Integration of personalized dependencies at Amazon Sagemaker Canvas Flows of Work

When implementing automatic learning workflows (ML) on the amazon Sagemaker canvas, organizations may consider the external dependencies necessary for their specific use cases. Although the Sagemaker canvas provides powerful capabilities without code and low code for rapid experimentation, some projects may require specialized dependencies and libraries that are not included by default on the SageMaker canvas. This publication provides an example of how to incorporate a code that is based on external dependencies in its SageMaker canvas workflows.

amazon Sagemaker Canvas is a ML platform without low code code (LCNC) that guides users through each stage of the ML trip, from the preparation of initial data to the implementation of the final model.
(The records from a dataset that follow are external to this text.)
(** X12. [n] polls in a row take the first [n] entries of the queue in order: the
    [j]-th entry gets the texture named [length gl_textures + j + 1], which
    holds its image; a key ends up with the texture of its last entry among
    those polled; other keys keep their texture.  After as many polls as
    there were entries the queue is empty, and further polls change nothing. *)
Theorem poll_drains_in_order (n : nat) (w : World) :
  image_queue (player (poll n w)) = drop n (image_queue (player w)) ∧
  gl_textures (poll n w) = gl_textures w ++ (take n (image_queue (player w))).*2 ∧
  (∀ (j : nat) (k : CacheKey) (img : Image),
     (j < n)%nat → image_queue (player w) !! j = Some (k, img) →
     (∀ (j' : nat) (img' : Image),
        (j < j' < n)%nat → image_queue (player w) !! j' ≠ Some (k, img')) →
     image_cache (poll n w) !! k = Some (S (length (gl_textures w) + j)) ∧
     gl_textures (poll n w) !! (length (gl_textures w) + j)%nat = Some img) ∧
  (∀ k : CacheKey,
     (∀ (j : nat) (img : Image),
        (j < n)%nat → image_queue (player w) !! j ≠ Some (k, img)) →
     image_cache (poll n w) !! k = image_cache w !! k).
Proof.
  set (q := image_queue (player w)).
  assert (∀ m (j : nat) (k : CacheKey) (img : Image),
            gl_textures (poll m w) = gl_textures w ++ (take m q).*2 →
            (j < m)%nat → q !! j = Some (k, img) →
            gl_textures (poll m w) !! (length (gl_textures w) + j)%nat = Some img) as Htex.
  { intros m j k img -> Hj Hq. rewrite lookup_app_r by lia.
    replace (length (gl_textures w) + j - length (gl_textures w))%nat with j by lia.
    by rewrite list_lookup_fmap, lookup_take_lt, Hq. }
  induction n as [| n (IHq & IHt & IHc & IHo)].
  - change (poll 0 w) with w. rewrite drop_0, take_0, app_nil_r.
    repeat split; try done; intros; lia.
  - change (poll (S n) w) with (process_generated_image (poll n w)).
    destruct (drop n q) as [| [k0 img0] rest] eqn:Hdrop.
    + rewrite (process_generated_image_empty (poll n w)) by (by rewrite IHq).
      assert (length q ≤ n)%nat as Hlen.
      { apply (f_equal length) in Hdrop. rewrite length_drop in Hdrop. simpl in Hdrop. lia. }
      rewrite IHq, IHt. rewrite (drop_ge q (S n)), (take_ge q (S n)), (take_ge q n) by lia.
      split; [done |]. split; [done |]. split.
      * intros j k img Hj Hq Hlater.
        assert (j < n)%nat as Hjn by (apply lookup_lt_Some in Hq; lia).
        destruct (IHc j k img Hjn Hq) as [Hc Ht]; [intros; apply Hlater; lia |].
        split; [exact Hc |]. rewrite IHt, (take_ge q n) in Ht by lia. exact Ht.
      * intros k Hk. apply IHo. intros; apply Hk; lia.
    + destruct (process_generated_image_step (poll n w) k0 img0 rest)
        as (Hq' & Hc' & Ht' & _); [by rewrite IHq |].
      assert (q !! n = Some (k0, img0)) as Hn.
      { rewrite <- (Nat.add_0_r n), <- lookup_drop, Hdrop. done. }
      assert (length (gl_textures (poll n w)) = (length (gl_textures w) + n)%nat) as Hlen.
      { rewrite IHt, length_app, length_fmap, length_take_le; [done |].
        apply lookup_lt_Some in Hn. lia. }
      assert (gl_textures (process_generated_image (poll n w))
              = gl_textures w ++ (take (S n) q).*2) as Ht''.
      { rewrite Ht', IHt, (take_S_r q n (k0, img0) Hn), fmap_app, <- app_assoc. done. }
      split; [| split; [exact Ht'' | split]].
      * rewrite Hq'. rewrite (drop_S q (k0, img0) n Hn) in Hdrop. by injection Hdrop.
      * intros j k img Hj Hq Hlater. split; [| by eapply (Htex (S n))].
        rewrite Hc', Hlen. destruct (decide (j = n)) as [-> | Hne].
        -- rewrite Hn in Hq. injection Hq as -> ->. by rewrite lookup_insert_eq.
        -- assert (k0 ≠ k) as Hk.
           { intros ->. apply (Hlater n img0); [lia | exact Hn]. }
           rewrite lookup_insert_ne by done.
           apply (IHc j k img); [lia | done |]. intros; apply Hlater; lia.
      * intros k Hk. rewrite Hc'.
        assert (k0 ≠ k) as Hne by (intros ->; by apply (Hk n img0); [lia |]).
        rewrite lookup_insert_ne by done. apply IHo. intros; apply Hk; lia.
Qed.

(** ** combine_prompts in general *)

(** X1. The labels being non-empty strings, the result of [combine_prompts] is
    the first [k] positive-weight labels joined by [" | "], in the order of
    the lists: [k] is at least 1 when some weight is positive, every shorter
    prefix fits in [max_length] tokens, and unless all labels were taken the
    result itself does not fit (it overshoots by its last label). *)
Theorem combine_prompts_is_prefix (token_length : string → nat)
    (prompts : list string) (weights : list Q) (max_length : Z) :
  Forall (λ s, s ≠ ""%string) prompts →
  ∃ k : nat,
    (k ≤ length (positive_labels (zip prompts weights)))%nat ∧
    (positive_labels (zip prompts weights) ≠ [] → (1 ≤ k)%nat) ∧
    combine_prompts token_length prompts weights max_length
      = join_labels (take k (positive_labels (zip prompts weights))) ∧
    (∀ j : nat, (1 ≤ j < k)%nat →
       Z.of_nat (token_length (join_labels (take j (positive_labels (zip prompts weights)))))
       ≤ max_length) ∧
    ((k < length (positive_labels (zip prompts weights)))%nat →
       max_length
       < Z.of_nat (token_length (join_labels (take k (positive_labels (zip prompts weights)))))).
Proof.
  intros Hall.
  destruct (combine_loop_spec token_length max_length (zip prompts weights) [])
    as (k & Hk & Hk1 & Heq & Hle & Hgt);
    [constructor | by apply positive_labels_nonempty |].
  exists k. repeat split; done.
Qed.
(** * Decode driver of the video-decode-accelerator test client

    Shallow embedding of
    [content/common/gpu/media/video_decode_accelerator_unittest.cc]:
    the bitstream fragmenter, the picture-buffer pool, the throttling
    wrapper client and the decode-driver state machine
    ([GLRenderingVDAClient]), followed by the properties established
    about them.

    Conventions.
    - [int], [int32] and [uint32] values are [Z]; the only arithmetic the
      code protects against overflow is the bitstream-buffer id, whose
      30-bit mask is written out with [Z.land].  Plain counters are never
      close to their range and are unbounded here.
    - [size_t] cursor positions are [nat] (a 64-bit [size_t] cannot wrap
      on positions derived from an in-memory string).
    - [std::string encoded_data_] is a [list Z], one entry per [char].
    - A failed [CHECK], an access the C++ standard leaves undefined and a
      call through a null [decoder_] all abort the process: the methods
      that can reach one return [option], with [None] for the abort.
    - A failed [DCHECK] aborts in the builds where it is fatal and is
      without effect in the others; the build is a parameter
      ([dcheck_is_fatal]) and the properties hold for both.
    - Calls into collaborators (decoder, rendering helper, notification
      barrier, message loop) are appended to logs kept in the state. *)

From stdpp Require Import gmap list sorting.
From Stdlib Require Import ZArith Lia.

Local Open Scope Z_scope.

(** ** Start-code scanning (H.264 Annex B) *)

(** [encoded[pos]]: [std::string::operator[]] yields ['\0'] at
    [pos == size()]; every use below is shown to stay in range. *)
Definition byte_at (encoded : list Z) (pos : nat) : Z :=
  default 0 (encoded !! pos).

Definition LookingAtNAL (encoded : list Z) (pos : nat) : bool :=
  (byte_at encoded pos =? 0) && (byte_at encoded (pos + 1) =? 0) &&
  (byte_at encoded (pos + 2) =? 0) && (byte_at encoded (pos + 3) =? 1).
(** Stores that differ at most in relevance scores. *)
Definition forget_score (exp : Experience.t) : Experience.t :=
  Experience.set_relevance_score exp 0%float.

Definition same_but_scores (objs objs' : store) : Prop :=
  forget_score <$> objs = forget_score <$> objs'.

(** A tailored resume with its experiences dereferenced. *)
Definition content (st : state) (resume : TailoredResume.t)
    : TailoredResume.t * list (option Experience.t) :=
  (resume, map (fun r => objects st !! r) (TailoredResume.experiences resume)).

(** ** Order of a sorted list *)

Section SortedOrder.
Context {A K : Type} (lt : K -> K -> bool) (key : A -> K).


(** [y] does not outrank [x]. *)
Definition not_below (x y : A) : Prop := lt (key x) (key y) = false.

End SortedOrder.

(** ** Assembly *)

(** The state ranking leaves. *)
Definition ranked_state (keyword_scores : dict float) (st : state) : state :=
  mk_state (user_profile st) (analyzer st)
           (rescored keyword_scores (UserProfile.experiences (user_profile st))
                     (objects st)).

(** The resume assembled from an analysis and its notes. *)
Definition assembled (st : state) (jd_analysis : JobAnalysis.t) (notes : list string)
    : TailoredResume.t :=
  let profile := user_profile st in
  let keyword_scores := JobAnalysis.keyword_scores jd_analysis in
  TailoredResume.mk
    (PersonalInfo.mk (UserProfile.name profile) (UserProfile.email profile)
                     (UserProfile.phone profile) (UserProfile.linkedin profile)
                     (UserProfile.location profile))
    (optimized_summary (UserProfile.summary profile) keyword_scores)
    (take 5 (sorted_reverse PrimFloat.ltb (score_at keyword_scores (objects st))
                            (UserProfile.experiences profile)))
    (take 15 (prioritized keyword_scores (UserProfile.skills profile)))
    (UserProfile.education profile)
    (UserProfile.certifications profile)
    jd_analysis
    notes.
Without writing a single line of code, users can explore data sets, transform data, create models and generate predictions.

SageMaker Canvas offers comprehensive data disputes that help you prepare your data, including:

More than 300 transformation steps incorporated
Feature engineering capabilities
Data standardization and cleaning functions
A custom code editor that supports Python, Pyspark and Sparksql

In this publication, we demonstrate how to incorporate dependencies stored in amazon Simo Storage Service (amazon S3) within a Data Wrangler Data Flow by amazon Sagemaker. Using this approach, you can execute custom scripts that depend on modules that are not inherently compatible with SageMaker Canvas.

General solution of the solution

To show the integration of customs and personalized dependencies of amazon S3 in Sagemaker Canvas, we explore the following example workflow.

The solution follows three main steps:

Load Scripts and Custom Units at amazon S3
Use SageMaker Data Wrangler in SageMaker Canvas to transform your data using the loaded code
Train and export the model

The following diagram is the architecture of the solution.

In this example, we work with two complementary data sets available on the SageMaker canvas that contain shipping information for computer screen delivery. By joining these data sets, we create an integral data set that captures several delivery metrics and delivery results. Our goal is to build a predictive model that can determine if future shipments will arrive on time according to historical patterns and features.

Previous requirements

As a previous requirement, you need access to amazon S3 and amazon Sagemaker ai. If you still do not have a sagemaker domain configured in your account, you also need permits to create a domain ai SageMaker.

Create data flow

To create data flow, follow these steps:

In the ai of amazon Sagemaker, on the navigation panel, underneath Applications and IDESselect Canvasas shown in the next screen capture. It is possible that you should create a Sagemaker domain if you have not yet done so.
After your domain is created, choose Open canvas.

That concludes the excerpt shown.